## WORK TO BE COMPLETED
Entries follow. Give back exactly the lines starting at the one containing "update deployment_parameters specific" and ending at the one containing "service_type := service_type;", and no other lines.

____________________

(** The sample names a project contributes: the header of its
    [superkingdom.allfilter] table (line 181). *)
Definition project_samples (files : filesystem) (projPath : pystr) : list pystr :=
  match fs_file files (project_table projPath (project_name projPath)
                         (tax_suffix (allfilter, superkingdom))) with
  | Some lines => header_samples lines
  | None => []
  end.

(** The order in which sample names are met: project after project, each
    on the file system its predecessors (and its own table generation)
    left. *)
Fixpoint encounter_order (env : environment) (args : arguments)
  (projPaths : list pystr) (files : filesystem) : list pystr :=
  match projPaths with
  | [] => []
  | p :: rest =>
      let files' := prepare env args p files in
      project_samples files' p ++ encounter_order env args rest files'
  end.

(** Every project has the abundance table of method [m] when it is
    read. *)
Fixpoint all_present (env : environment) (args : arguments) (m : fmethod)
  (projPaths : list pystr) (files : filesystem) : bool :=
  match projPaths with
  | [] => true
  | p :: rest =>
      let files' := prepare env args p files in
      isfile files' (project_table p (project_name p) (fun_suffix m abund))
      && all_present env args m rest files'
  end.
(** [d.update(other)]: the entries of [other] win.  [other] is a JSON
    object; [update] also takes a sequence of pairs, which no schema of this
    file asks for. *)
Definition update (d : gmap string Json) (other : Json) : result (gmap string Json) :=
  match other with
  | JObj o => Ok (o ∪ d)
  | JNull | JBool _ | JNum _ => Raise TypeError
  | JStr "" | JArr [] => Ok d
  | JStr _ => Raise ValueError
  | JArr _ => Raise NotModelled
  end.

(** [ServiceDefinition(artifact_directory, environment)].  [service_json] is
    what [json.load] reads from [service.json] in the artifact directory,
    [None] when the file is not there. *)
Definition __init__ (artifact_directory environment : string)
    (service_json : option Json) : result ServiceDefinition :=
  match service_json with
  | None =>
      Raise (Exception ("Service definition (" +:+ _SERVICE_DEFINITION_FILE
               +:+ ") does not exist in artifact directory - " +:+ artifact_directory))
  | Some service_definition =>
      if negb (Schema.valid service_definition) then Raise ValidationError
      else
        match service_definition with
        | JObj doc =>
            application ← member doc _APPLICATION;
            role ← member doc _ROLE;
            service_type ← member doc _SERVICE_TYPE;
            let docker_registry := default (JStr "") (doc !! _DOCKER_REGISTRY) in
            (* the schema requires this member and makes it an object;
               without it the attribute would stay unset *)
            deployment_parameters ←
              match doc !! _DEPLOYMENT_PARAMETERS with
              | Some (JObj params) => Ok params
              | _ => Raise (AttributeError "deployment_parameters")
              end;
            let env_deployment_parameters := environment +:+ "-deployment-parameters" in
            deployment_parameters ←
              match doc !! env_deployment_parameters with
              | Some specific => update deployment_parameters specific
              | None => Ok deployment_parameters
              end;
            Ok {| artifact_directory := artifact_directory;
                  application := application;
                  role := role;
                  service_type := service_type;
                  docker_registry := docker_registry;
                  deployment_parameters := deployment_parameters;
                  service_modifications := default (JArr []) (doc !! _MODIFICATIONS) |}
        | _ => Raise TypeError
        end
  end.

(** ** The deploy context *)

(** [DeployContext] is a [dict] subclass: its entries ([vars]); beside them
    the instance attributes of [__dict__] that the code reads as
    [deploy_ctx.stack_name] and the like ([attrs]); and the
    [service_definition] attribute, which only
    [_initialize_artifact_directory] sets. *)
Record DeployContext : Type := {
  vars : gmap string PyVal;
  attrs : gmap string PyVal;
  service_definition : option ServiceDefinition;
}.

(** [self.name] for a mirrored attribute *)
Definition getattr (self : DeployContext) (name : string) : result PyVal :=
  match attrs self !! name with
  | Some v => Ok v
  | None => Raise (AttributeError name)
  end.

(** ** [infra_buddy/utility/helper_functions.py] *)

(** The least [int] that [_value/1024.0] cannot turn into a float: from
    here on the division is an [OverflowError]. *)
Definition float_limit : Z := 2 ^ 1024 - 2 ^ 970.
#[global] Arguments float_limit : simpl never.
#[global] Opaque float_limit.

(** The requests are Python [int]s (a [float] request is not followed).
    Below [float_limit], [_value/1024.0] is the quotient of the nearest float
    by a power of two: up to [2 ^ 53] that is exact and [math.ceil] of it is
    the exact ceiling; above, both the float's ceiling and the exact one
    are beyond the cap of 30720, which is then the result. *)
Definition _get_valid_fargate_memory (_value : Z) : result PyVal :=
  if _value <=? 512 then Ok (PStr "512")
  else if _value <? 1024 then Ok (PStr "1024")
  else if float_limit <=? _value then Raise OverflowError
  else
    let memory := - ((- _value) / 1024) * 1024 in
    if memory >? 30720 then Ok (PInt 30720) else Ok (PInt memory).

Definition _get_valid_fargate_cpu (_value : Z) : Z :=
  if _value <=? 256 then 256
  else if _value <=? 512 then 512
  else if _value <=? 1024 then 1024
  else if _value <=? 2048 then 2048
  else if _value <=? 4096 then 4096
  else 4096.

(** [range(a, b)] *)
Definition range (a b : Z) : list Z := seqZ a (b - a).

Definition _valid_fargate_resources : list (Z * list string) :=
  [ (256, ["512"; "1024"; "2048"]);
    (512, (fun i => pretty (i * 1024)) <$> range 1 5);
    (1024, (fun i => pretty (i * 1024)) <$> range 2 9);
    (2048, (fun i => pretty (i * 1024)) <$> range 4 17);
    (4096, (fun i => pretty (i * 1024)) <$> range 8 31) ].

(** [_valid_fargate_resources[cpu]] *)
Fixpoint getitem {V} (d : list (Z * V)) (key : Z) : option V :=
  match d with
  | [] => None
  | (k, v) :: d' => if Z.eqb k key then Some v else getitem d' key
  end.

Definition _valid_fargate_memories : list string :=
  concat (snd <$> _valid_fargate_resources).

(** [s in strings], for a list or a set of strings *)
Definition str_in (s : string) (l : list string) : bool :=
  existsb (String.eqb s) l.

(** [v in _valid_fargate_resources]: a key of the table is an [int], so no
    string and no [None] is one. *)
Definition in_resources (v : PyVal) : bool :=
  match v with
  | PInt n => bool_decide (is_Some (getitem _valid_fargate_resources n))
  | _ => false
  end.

____________________

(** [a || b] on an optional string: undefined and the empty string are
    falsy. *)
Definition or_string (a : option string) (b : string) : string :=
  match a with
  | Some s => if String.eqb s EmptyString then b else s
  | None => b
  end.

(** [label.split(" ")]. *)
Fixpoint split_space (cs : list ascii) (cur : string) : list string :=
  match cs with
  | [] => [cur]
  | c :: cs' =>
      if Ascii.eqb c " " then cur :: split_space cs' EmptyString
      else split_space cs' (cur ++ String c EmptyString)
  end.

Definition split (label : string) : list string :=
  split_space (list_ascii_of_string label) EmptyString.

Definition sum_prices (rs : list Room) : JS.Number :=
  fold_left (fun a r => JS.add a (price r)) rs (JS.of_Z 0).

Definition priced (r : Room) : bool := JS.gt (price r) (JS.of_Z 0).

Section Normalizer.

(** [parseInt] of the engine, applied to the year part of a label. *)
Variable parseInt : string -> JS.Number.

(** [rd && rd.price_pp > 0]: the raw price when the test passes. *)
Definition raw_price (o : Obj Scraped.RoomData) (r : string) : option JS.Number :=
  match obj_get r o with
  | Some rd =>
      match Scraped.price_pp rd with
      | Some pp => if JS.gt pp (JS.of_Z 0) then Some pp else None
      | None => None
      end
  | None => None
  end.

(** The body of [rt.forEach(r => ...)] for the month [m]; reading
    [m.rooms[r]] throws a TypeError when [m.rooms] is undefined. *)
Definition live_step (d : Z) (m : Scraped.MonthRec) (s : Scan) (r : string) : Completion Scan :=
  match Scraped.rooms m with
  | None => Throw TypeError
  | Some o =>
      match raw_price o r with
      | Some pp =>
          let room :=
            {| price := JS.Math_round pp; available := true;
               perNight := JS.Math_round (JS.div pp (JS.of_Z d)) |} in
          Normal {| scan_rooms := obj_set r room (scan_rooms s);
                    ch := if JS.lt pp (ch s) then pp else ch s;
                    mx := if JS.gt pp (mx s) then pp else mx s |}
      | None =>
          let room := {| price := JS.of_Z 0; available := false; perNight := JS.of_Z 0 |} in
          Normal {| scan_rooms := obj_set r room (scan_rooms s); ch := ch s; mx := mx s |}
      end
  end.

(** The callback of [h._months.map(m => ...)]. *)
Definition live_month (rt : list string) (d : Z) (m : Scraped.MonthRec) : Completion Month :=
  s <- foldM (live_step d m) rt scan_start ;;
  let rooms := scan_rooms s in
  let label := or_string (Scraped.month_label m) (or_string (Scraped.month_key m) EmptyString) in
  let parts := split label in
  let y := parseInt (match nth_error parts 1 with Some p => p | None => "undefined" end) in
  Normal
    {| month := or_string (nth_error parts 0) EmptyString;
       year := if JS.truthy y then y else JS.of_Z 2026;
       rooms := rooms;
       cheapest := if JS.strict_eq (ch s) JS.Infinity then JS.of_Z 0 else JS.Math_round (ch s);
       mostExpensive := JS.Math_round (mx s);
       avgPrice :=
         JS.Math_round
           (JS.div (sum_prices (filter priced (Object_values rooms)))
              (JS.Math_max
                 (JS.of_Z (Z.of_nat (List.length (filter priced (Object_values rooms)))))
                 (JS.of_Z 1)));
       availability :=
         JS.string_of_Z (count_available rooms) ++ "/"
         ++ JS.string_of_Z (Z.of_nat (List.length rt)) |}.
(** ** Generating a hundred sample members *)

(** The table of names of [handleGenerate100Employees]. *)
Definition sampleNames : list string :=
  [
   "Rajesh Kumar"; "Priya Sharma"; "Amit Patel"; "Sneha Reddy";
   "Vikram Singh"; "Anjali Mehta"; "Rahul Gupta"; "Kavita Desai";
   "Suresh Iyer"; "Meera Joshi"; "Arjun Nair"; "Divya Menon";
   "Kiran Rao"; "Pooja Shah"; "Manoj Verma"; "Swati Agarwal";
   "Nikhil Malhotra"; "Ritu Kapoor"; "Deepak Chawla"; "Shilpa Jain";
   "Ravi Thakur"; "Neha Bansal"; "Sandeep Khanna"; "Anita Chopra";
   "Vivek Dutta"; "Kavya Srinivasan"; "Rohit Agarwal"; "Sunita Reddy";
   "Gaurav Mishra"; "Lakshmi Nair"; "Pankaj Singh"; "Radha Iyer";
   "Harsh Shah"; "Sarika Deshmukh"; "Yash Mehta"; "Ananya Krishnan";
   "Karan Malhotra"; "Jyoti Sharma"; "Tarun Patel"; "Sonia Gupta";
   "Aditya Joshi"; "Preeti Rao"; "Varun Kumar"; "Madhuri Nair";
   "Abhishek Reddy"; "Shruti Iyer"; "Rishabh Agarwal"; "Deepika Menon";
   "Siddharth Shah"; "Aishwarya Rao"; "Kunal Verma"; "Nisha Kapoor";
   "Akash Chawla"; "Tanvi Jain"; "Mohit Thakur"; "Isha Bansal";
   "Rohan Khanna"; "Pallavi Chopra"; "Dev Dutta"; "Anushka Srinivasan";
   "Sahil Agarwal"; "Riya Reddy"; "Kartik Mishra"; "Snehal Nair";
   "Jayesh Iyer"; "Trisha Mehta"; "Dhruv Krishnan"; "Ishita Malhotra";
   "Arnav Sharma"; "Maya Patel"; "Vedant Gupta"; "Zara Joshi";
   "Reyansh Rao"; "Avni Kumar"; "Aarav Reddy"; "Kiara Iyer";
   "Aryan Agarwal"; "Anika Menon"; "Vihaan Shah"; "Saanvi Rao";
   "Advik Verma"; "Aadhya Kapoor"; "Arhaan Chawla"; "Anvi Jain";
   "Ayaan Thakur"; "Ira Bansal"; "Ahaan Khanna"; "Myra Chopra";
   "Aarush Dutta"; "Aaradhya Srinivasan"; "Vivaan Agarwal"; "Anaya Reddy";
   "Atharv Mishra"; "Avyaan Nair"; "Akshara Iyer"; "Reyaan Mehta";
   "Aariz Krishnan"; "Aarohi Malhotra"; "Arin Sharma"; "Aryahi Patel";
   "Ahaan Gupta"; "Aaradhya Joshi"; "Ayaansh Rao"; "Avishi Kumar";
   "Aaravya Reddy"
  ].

____________________

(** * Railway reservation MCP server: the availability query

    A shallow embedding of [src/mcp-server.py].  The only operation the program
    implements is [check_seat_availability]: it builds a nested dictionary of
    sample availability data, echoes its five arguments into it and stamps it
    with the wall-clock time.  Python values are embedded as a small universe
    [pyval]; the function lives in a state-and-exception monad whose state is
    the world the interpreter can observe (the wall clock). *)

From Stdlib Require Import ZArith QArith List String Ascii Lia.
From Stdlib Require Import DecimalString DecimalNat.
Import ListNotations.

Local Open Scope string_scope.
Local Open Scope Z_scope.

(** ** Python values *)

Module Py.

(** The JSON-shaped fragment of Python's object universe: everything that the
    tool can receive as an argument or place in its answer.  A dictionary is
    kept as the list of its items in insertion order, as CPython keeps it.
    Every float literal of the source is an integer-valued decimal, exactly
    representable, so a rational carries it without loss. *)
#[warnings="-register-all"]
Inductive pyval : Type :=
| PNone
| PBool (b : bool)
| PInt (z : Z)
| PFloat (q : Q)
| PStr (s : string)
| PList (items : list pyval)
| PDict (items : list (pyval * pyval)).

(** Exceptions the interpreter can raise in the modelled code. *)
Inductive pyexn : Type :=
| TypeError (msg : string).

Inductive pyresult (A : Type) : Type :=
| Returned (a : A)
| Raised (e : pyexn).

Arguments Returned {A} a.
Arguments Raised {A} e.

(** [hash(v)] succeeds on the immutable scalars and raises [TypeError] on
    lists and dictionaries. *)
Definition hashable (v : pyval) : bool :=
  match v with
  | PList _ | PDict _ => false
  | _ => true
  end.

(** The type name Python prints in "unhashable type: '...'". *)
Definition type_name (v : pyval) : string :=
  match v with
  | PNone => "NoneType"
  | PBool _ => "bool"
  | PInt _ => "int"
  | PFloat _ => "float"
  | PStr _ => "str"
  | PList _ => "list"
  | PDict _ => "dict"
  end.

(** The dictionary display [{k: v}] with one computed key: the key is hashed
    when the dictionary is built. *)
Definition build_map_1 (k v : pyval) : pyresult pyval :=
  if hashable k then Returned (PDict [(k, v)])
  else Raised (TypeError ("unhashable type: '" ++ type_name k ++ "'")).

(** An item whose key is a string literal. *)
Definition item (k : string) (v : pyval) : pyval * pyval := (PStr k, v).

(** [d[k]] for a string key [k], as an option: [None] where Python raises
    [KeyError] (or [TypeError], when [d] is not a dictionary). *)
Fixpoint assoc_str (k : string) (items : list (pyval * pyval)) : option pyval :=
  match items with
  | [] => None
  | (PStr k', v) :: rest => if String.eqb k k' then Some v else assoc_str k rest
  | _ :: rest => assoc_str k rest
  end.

____________________

## RESPONSE TO THE EXERCISE
              | Some specific => update deployment_parameters specific
              | None => Ok deployment_parameters
              end;
            Ok {| artifact_directory := artifact_directory;
                  application := application;
                  role := role;
                  service_type := service_type;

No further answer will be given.